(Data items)
____
(** C26: overwriting a range of an array, whose dimensions multiply to its
    length and hold the range, with as many elements as the range selects,
    replaces exactly the elements that the range selects: the others stay as
    they are, the number of elements does not change, and if all copies succeed
    -- as they do with enough memory -- the selected elements are the given ones
    in order.  The range has at most two dimensions or blocks at a constant
    distance ([regular]); for other ranges of three dimensions the code writes
    elsewhere.  The given elements are [tame]: no copy of one can fail halfway. *)
Theorem range_write_replaces type arr dims array range s
  (Hm : matrix (arr_length arr) (arr_list dims)) (Hi : range_inside (array_dims (arr_length arr) (arr_list dims)) range)
  (Hlen : zlen array = volume (extents (array_dims (arr_length arr) (arr_list dims)) range))
  (Htame : Forall tame array)
  (Hreg : zlen range <= 2 \/ regular (array_dims (arr_length arr) (arr_list dims)) range = true) :
  let ps := positions (array_dims (arr_length arr) (arr_list dims)) range in
  exists r l n, UA_Variant_setRangeCopy (VVariant type (SArray arr) dims) array range s =
      Some ((r, VVariant type (SArray (array_of l)) dims), set_allocs s n) /\
    length l = length (arr_list arr) /\
    (forall i, Z.of_nat i ∉ ps -> l !! i = arr_list arr !! i) /\
    (r = GOOD -> pick l ps = map copied_value array) /\
    (memory -> Forall copyable_value array -> r = GOOD).
Proof.
  intros ps; destruct (quiet_setRangeCopy type arr dims array range s Hm Hi Hlen Htame) as ([r w] & n & -> & qs & l & Hqs & Hw & Hl).
  assert (Hz : zlen (array_dims (arr_length arr) (arr_list dims)) = zlen range) by (unfold zlen; f_equal; by eapply Forall2_length).
  rewrite Hqs in Hw by (destruct Hreg; [apply regular_flat; lia|done]); simpl in Hl, Hw; subst w; fold ps in Hw.
  destruct Hw as (vs & Hvs & Hover & Hgood & Hmem); simpl in *; subst l.
  pose proof (positions_inside _ _ Hi) as Hin; destruct Hm as (_ & _ & Hvol); rewrite Hvol in Hin.
  exists r, (overwrite ps vs (arr_list arr)), n; split; [done|]; split; [apply length_overwrite|]; split; [|split].
  - intros i Hni; apply overwrite_other; intros p Hp ->; apply Hni.
    rewrite Z2Nat.id by (by apply Hin); done.
  - intros Hr; destruct (Hgood Hr) as [_ Heq]; rewrite pick_overwrite; [|by apply positions_NoDup| |done].
    + rewrite Heq, drop_0, take_ge; [done|]; apply Nat2Z.inj_le; fold (zlen array); fold (zlen ps).
      by rewrite Hlen, <- (length_positions _ _ Hi).
    + replace (zlen (arr_list arr)) with (arr_length arr) by by destruct arr. exact Hin.
  - intros H1 H2; by apply Hmem.
Qed.
End Statements.

(** ** Instances *)

Section Witnesses.
Import SpaceExample RangeExample.
Local Existing Instance plant_env.

(** The heap of the examples has memory for everything. *)
Lemma plant_memory : memory.
Proof. by intros n. Qed.

Lemma value_copied_witness : exists n,
  UA_copy (VVariant (Some UA_TYPES_STRING) (SScalar (VString (ArrData []))) ArrNull) plant =
    Some ((GOOD, VVariant (Some UA_TYPES_STRING) (SScalar (VString ArrEmpty)) ArrNull), set_allocs plant n).
Proof.
  destruct (value_copied (VVariant (Some UA_TYPES_STRING) (SScalar (VString (ArrData []))) ArrNull) plant)
    as ([r w] & n & Hr & G & _ & M); [left; exact plant_memory|]; simpl in M, G.
  rewrite (M plant_memory) in * by (split; [by eexists|done]); rewrite (G eq_refl) in Hr; eauto.
Defined.

Lemma range_parsed_witness : exists n,
  UA_NumericRange_parseFromString (print_range [mkRangeDim 1 2; mkRangeDim 17 17]) plant =
    Some ((GOOD, [mkRangeDim 1 2; mkRangeDim 17 17]), set_allocs plant n) /\
  print_range [mkRangeDim 1 2; mkRangeDim 17 17] = [49; 58; 50; 44; 49; 55].
Proof.
  destruct (range_parsed [] plant) as [_ H].
  destruct (H [mkRangeDim 1 2; mkRangeDim 17 17] plant_memory) as [n Hn]; [done| |by exists n].
  repeat constructor; simpl; lia.
Defined.

Lemma numbers_dimensioned n : Z.of_nat n < 2 ^ 32 -> n <> 0%nat -> well_dimensioned (numbers n ArrNull).
Proof.
  intros Hn H0; split; [|done]; assert (Hz : slot_length (SArray (ints (seqZ 0 (Z.of_nat n)))) = Z.of_nat n).
  { change (zlen (map VInt (seqZ 0 (Z.of_nat n))) = Z.of_nat n); unfold zlen; by rewrite length_map, length_seqZ, Nat2Z.id. }
  rewrite Hz; split; [lia|]; split; [constructor|]; unfold volume; simpl; lia.
Qed.

Lemma range_access_inside_witness : exists r n,
  UA_Variant_copyRange (numbers 9 ArrNull) [mkRangeDim 7 4294967295] plant = Some (r, set_allocs plant n) /\
  (room [mkRangeDim 7 4294967295] -> dangling r.2 = false).
Proof.
  destruct (range_access_inside (numbers 9 ArrNull) [mkRangeDim 7 4294967295] plant) as [(r & n & H & _ & Hd) _];
    [|  |done| |by exists r, n].
  - by apply numbers_dimensioned.
  - repeat constructor; simpl; lia.
  - left; split; [done|]; apply Forall_forall; intros v (z & -> & _)%list_elem_of_fmap; exact I.
Defined.

Lemma matrix_33 : matrix 9 [3; 3].
Proof. split; [lia|]; split; [repeat constructor; lia|done]. Qed.

Lemma rows_columns_inside : range_inside [3; 3] rows_columns.
Proof. repeat constructor; simpl; lia. Qed.

Lemma range_copy_selects_witness : exists n,
  UA_Variant_copyRange (numbers 9 (ArrData [3; 3])) rows_columns plant =
    Some ((GOOD, mkCopied (VVariant (Some UA_TYPES_INT32) (SArray (ints [3; 4; 6; 7])) (ArrData [2; 2])) false),
          set_allocs plant n).
Proof.
  destruct (range_copy_selects UA_TYPES_INT32 (map VInt (seqZ 0 9)) (ArrData [3; 3]) rows_columns [] plant)
    as [n Hn]; [exact plant_memory|done|done|exact matrix_33|exact rows_columns_inside|by left|by repeat constructor|].
  exists n; exact Hn.
Defined.

Lemma range_write_replaces_witness : exists r l n,
  UA_Variant_setRangeCopy (numbers 9 (ArrData [3; 3])) (map VInt [20; 21; 22; 23]) rows_columns plant =
    Some ((r, VVariant (Some UA_TYPES_INT32) (SArray (array_of l)) (ArrData [3; 3])), set_allocs plant n) /\
  pick l [3; 4; 6; 7] = map VInt [20; 21; 22; 23].
Proof.
  destruct (range_write_replaces (Some UA_TYPES_INT32) (ints (seqZ 0 9)) (ArrData [3; 3]) (map VInt [20; 21; 22; 23])
    rows_columns plant) as (r & l & n & H & _ & _ & Hp & Hm);
    [exact matrix_33|exact rows_columns_inside|done|by repeat constructor; right|by left|].
  exists r, l, n; split; [exact H|]; apply Hp, Hm; [exact plant_memory|by repeat constructor].
Defined.
End Witnesses.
____
INSTRUCTIONS TO FOLLOW :: Given the records above, restate word for word only the lines starting at the one with "Proof. by intros n. Qed." and ending at the one with "Lemma range_parsed_witness : exists".

EXERCISE RESPONSE ::
Proof. by intros n. Qed.

Lemma value_copied_witness : exists n,
  UA_copy (VVariant (Some UA_TYPES_STRING) (SScalar (VString (ArrData []))) ArrNull) plant =
    Some ((GOOD, VVariant (Some UA_TYPES_STRING) (SScalar (VString ArrEmpty)) ArrNull), set_allocs plant n).
Proof.
  destruct (value_copied (VVariant (Some UA_TYPES_STRING) (SScalar (VString (ArrData []))) ArrNull) plant)
    as ([r w] & n & Hr & G & _ & M); [left; exact plant_memory|]; simpl in M, G.
  rewrite (M plant_memory) in * by (split; [by eexists|done]); rewrite (G eq_refl) in Hr; eauto.
Defined.

Lemma range_parsed_witness : exists n,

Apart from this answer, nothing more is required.